DATA TO EXAMINE ▸
——————

(* ===== verification/ModelAnswerFacts.v ===== *)
(** * Theorems on accepted answers

    Which texts [validate_review_answer_v2] accepts, what it makes of them, and that a stored answer is
    accepted again. *)

From Stdlib Require Import String QArith SpecFloat.
From stdpp Require Import numbers gmap sorting list.
From S2P Require Import Prelude PyText PyHash UnifiedDiff DiffMap PyFloat PyDecimal PyValue PyJson Verdict.
From S2P Require Import PolicyErrors ReviewIgnore Findings FindingsFacts AnswersV2 Reflection ReviewPath Llm LlmTasks.
From S2P Require Import VerifiedReview StoreReview ModelAnswers.
#[local] Open Scope Z_scope.

(** ** What a model reads, its schema accepts *)

Lemma read_text_accepts v s lo hi p : read_text v = Some s → lo ≤ py_len s → opt_all (λ n, py_len s <=? n) hi = true →
  opt_all (λ q, q s) p = true → ∀ nullable, accepts (Sch_string nullable lo hi p) v = true.
Proof. destruct v; try done. intros [= ->] H1 H2 H3 nullable. cbn. rewrite H2, H3. by rewrite (proj2 (Z.leb_le _ _)). Qed.

Lemma read_null_accepts {A} (read : pyval → option A) v o s :
  read_null read v = Some o → accepts s VNone = true → (∀ a, read v = Some a → o = Some a → accepts s v = true) →
  accepts s v = true.
Proof.
  destruct v; cbn [read_null]; [by intros [= <-]|..]; intros (a & Ha & ->)%fmap_Some _ H; by apply (H a).
Qed.

Lemma read_integer_accepts v z lo nullable : read_integer v = Some z → lo ≤ z → accepts (Sch_integer nullable lo) v = true.
Proof.
  destruct v; try done. intros [= ->] H. cbn. rewrite (proj2 (Z.ltb_ge _ _)) by done. by destruct nullable.
Qed.

Lemma read_member_accepts {A} (value : A → pystr) all v a :
  read_member value all v = Some a → accepts (Sch_enum (value <$> all)) v = true.
Proof.
  destruct v; try done. cbn. intros (Hin & <-%str_eqb_eq)%find_first_some. apply str_mem_In, list_elem_of_In.
  apply list_elem_of_fmap_2. by apply list_elem_of_In.
Qed.

Lemma accepts_object properties kvs :
  Forall (λ p, ∃ v, assoc (fst p) kvs = Some v ∧ accepts (snd p) v = true) properties →
  only_keys (fst <$> properties) kvs = true → accepts (Sch_object properties) (VDict kvs) = true.
Proof.
  intros H Hk. cbn. unfold only_keys in Hk. rewrite Hk, andb_true_r. apply forallb_forall. intros p Hp.
  rewrite Forall_forall in H. destruct (H p) as (v & -> & Hv); [by apply list_elem_of_In|done].
Qed.

Lemma accepts_array lo hi s l : between lo hi (py_len l) = true → Forall (λ v, accepts s v = true) l →
  accepts (Sch_array lo hi s) (VList l) = true.
Proof.
  intros H1 H2. cbn. rewrite H1. apply forallb_forall. intros v Hv. rewrite Forall_forall in H2.
  by apply H2, list_elem_of_In.
Qed.

Lemma read_list_some {A} (read : pyval → option A) v xs :
  read_list read v = Some xs → ∃ l, v = VList l ∧ Forall2 (λ v x, read v = Some x) l xs.
Proof. destruct v; try done. cbn. intros H%mapM_Some_1. eauto. Qed.
(** * audioplayer: the playback controller of [audioplayer.go]

    A shallow embedding of the Go package [audioplayer]: the controller
    [AudioPlayer] with its methods [Start], [Stop] and [Close], the
    constructor [NewAudioPlayer], the package variable [ffmpegPath], and
    the context-aware reader [readerCtx].

    The controller is a Go object mutated in place and everything it does
    is an effect on the outside (a child process, the oto audio device, a
    cancellation context), so the methods are written in a state monad over
    a [World]: the controller's fields, the package variable, a handle
    allocator and the chronological trace of the calls made to [os/exec],
    [context], [sync] and [oto].  What those libraries answer to the three
    calls that can fail is given to [Start] as an [Outcome].

    The model of the controller is the sequential one: calls run one
    after the other, none beginning before the one before has returned.
    The mutex [ap.mu] and the wait that may not return are modelled
    apart, over the same methods. *)

From Stdlib Require Import String Ascii List ZArith Lia Bool PeanoNat.
From Stdlib Require Import PrimFloat SpecFloat FloatOps DecimalString DecimalZ.
From ExtLib Require Import Structures.Monad Structures.MonadState.
From ExtLib Require Import Data.Monads.StateMonad.
Import ListNotations.
Import MonadNotation.
Local Open Scope string_scope.
Local Open Scope list_scope.
Local Open Scope monad_scope.

(** ** The Go runtime, as far as the package uses it *)

Module Go.

(** [error]: a plain message, or [fmt.Errorf] with the verb [%w], which
    keeps the wrapped cause. *)
Inductive error : Type :=
| errorString (s : string)
| wrapError (msg : string) (err : error).

Definition Error (e : error) : string :=
  match e with
  | errorString s => s
  | wrapError msg _ => msg
  end.

Definition Unwrap (e : error) : option error :=
  match e with
  | errorString _ => None
  | wrapError _ err => Some err
  end.

(** [fmt.Errorf(what + ": %w", err)] *)
Definition Errorf (what : string) (err : error) : error :=
  wrapError (what ++ ": " ++ Error err)%string err.

(** [context.Canceled] *)
Definition Canceled : error := errorString "context canceled".

(** [strconv.Itoa] on an [int]: decimal digits, a leading minus sign for
    negative numbers. *)
Definition Itoa (i : Z) : string := NilZero.string_of_int (Z.to_int i).

(** [strconv.Atoi], the inverse reading; [None] is the syntax error. *)
Definition Atoi (s : string) : option Z :=
  option_map Z.of_int (NilZero.int_of_string s).

(** Objects the libraries hand out are named by handles. *)
Definition handle : Type := nat.

End Go.
Import Go.

(** ** [io.Reader] and the context-aware reader *)

(** A [Read(p []byte) (n int, err error)] on a reader in state [R]: the
    buffer after the call, the count, the error and the reader after the
    call. *)
Record ReadResult (R : Type) : Type := mkRead {
  rd_buf : list Byte.byte;
  rd_n : Z;
  rd_err : option error;
  rd_next : R
}.
Arguments mkRead {R} _ _ _ _.
Arguments rd_buf {R} _.
Arguments rd_n {R} _.
Arguments rd_err {R} _.
Arguments rd_next {R} _.

Class Reader (R : Type) : Type :=
  Read : R -> list Byte.byte -> ReadResult R.

(** A cancellation context made by [context.WithCancel]: it is shared
    between the reader and the holder of its cancel function, so the
    context is a handle and whether it was cancelled is read off the set
    of cancelled handles. *)
Definition ctx_Err (cancelled : list handle) (ctx : handle) : option error :=
  if existsb (Nat.eqb ctx) cancelled then Some Canceled else None.

Record readerCtx (R : Type) : Type := mkReaderCtx {
  ctx : handle;
  r : R
}.
Arguments mkReaderCtx {R} _ _.
Arguments ctx {R} _.
Arguments r {R} _.

(** [NewReader] *)
Definition NewReader {R : Type} (c : handle) (rd : R) : readerCtx R :=
  mkReaderCtx c rd.

(** The method [Read] of [readerCtx] *)
Definition readerCtx_Read {R : Type} `{Reader R}
    (cancelled : list handle) (rc : readerCtx R) (p : list Byte.byte)
  : ReadResult (readerCtx R) :=
  match ctx_Err cancelled (ctx rc) with
  | Some err => mkRead p 0 (Some err) rc
  | None =>
      let res := Read (r rc) p in
      mkRead (rd_buf res) (rd_n res) (rd_err res)
             (mkReaderCtx (ctx rc) (rd_next res))
  end.

(** A reader that counts how often its [Read] is entered, on top of any
    reader. *)
Record counting (R : Type) : Type := mkCounting {
  calls : nat;
  inner : R
}.
Arguments mkCounting {R} _ _.
Arguments calls {R} _.
Arguments inner {R} _.

#[export] Instance counting_Reader {R : Type} `{Reader R} : Reader (counting R) :=
  fun c p =>
    let res := Read (inner c) p in
    mkRead (rd_buf res) (rd_n res) (rd_err res)
           (mkCounting (S (calls c)) (rd_next res)).

(** A byte source: each read moves as many bytes as fit, and reports
    [io.EOF] once the source is empty. *)
Definition EOF : error := errorString "EOF".

Fixpoint fill (src p : list Byte.byte) : list Byte.byte * list Byte.byte * Z :=
  match src, p with
  | b :: src', _ :: p' =>
      let '(rest, out, n) := fill src' p' in (rest, b :: out, (n + 1)%Z)
  | _, _ => (src, p, 0%Z)
  end.

#[export] Instance bytes_Reader : Reader (list Byte.byte) :=
  fun src p =>
    match src with
    | [] => mkRead p 0 (Some EOF) []
    | _ => let '(rest, out, n) := fill src p in mkRead out n None rest
    end.
(** C9 (as amended): when every entry of the list the server sent is well
    formed, [list_tools] returns one tool for each entry, in the order of
    the server, and each tool is the flattening of its entry: its
    parameters are the properties of the input schema in the order of the
    property map, and a parameter is flagged required exactly when its
    name occurs in the required list of the schema. When an entry is not
    well formed, [list_tools] returns the empty list, whatever the other
    entries are. *)
Theorem list_tools_flattens_schema
        (w : World) (resp : MCPResponse) (entries : list json) :
  exchange rt (next_outcome w) = Ok resp ->
  py_iter rt (result_list resp "tools") = Ok entries ->
  (forallb well_formed_tool entries = true ->
   exists tools,
     fst (list_tools rt w) = Ok tools /\ Forall2 flattened entries tools)
  /\ (forallb well_formed_tool entries = false ->
      fst (list_tools rt w) = Ok []).
Proof.
  intros He Hi. rewrite list_tools_run, He, Hi. cbn [res_bind fst].
  pose proof (returns_mapM (parse_tool rt) entries) as Hr.
  rewrite (forallb_pointwise _ _ entries parse_tool_returns) in Hr. rewrite <- Hr.
  split; intros H.
  - destruct (res_mapM_returns _ _ H) as [tools Et]. rewrite Et.
    exists tools. split; [reflexivity|].
    apply res_mapM_Forall2 in Et. clear He Hi Hr H.
    induction Et as [|t tool ts tls Hp _ IH]; constructor.
    + apply parse_tool_flattened. exact Hp.
    + exact IH.
  - destruct (res_mapM_not_returns _ _ H) as [e ->]. reflexivity.
Qed.

End FlattenProperties.

(** C9 (counterexample): the server lists the search tool followed by an
    entry without a name. Listed alone, the search tool is returned with
    its schema flattened; listed before the other entry, it is not
    returned at all: [list_tools] answers with the empty list. *)
Lemma list_tools_drops_sibling_cex :
  (exists resp,
      exchange Mini.rt (next_outcome (client_on net_search_and_stray)) = Ok resp
      /\ py_iter Mini.rt (result_list resp "tools") = Ok [search_entry; stray_entry])
  /\ parse_tool Mini.rt search_entry = Ok search_tool
  /\ fst (list_tools Mini.rt (client_on net_search_tool)) = Ok [search_tool]
  /\ fst (list_tools Mini.rt (client_on net_search_and_stray)) = Ok [].
Proof.
  split; [eexists; split; vm_compute; reflexivity|].
  vm_compute. repeat split.
Qed.

Lemma list_tools_flattens_schema_witness :
  exists tools,
    fst (list_tools Mini.rt (client_on net_search_tool)) = Ok tools
    /\ Forall2 flattened [search_entry] tools.
Proof.
  edestruct (list_tools_flattens_schema Mini.rt (client_on net_search_tool))
    as [H _].
  - vm_compute. reflexivity.
  - vm_compute. reflexivity.
  - apply H. reflexivity.
Defined.

(** ** Session continuity *)

Section SessionProperties.

Variable rt : Runtime.

Lemma latest_token_snoc (tr : list Event) (ev : Event) :
  latest_token (tr ++ [ev])
  = match event_token ev with
    | Some t => Some t
    | None => latest_token tr
    end.
Proof. unfold latest_token. rewrite fold_left_app. reflexivity. Qed.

——————

EXERCISE DESCRIPTION ▸ Which of the lines in the data contain the string "Open"? Return each one.

RESPONSE AREA ▸
#[local] Open Scope Z_scope.
Local Open Scope string_scope.
Local Open Scope list_scope.
Local Open Scope monad_scope.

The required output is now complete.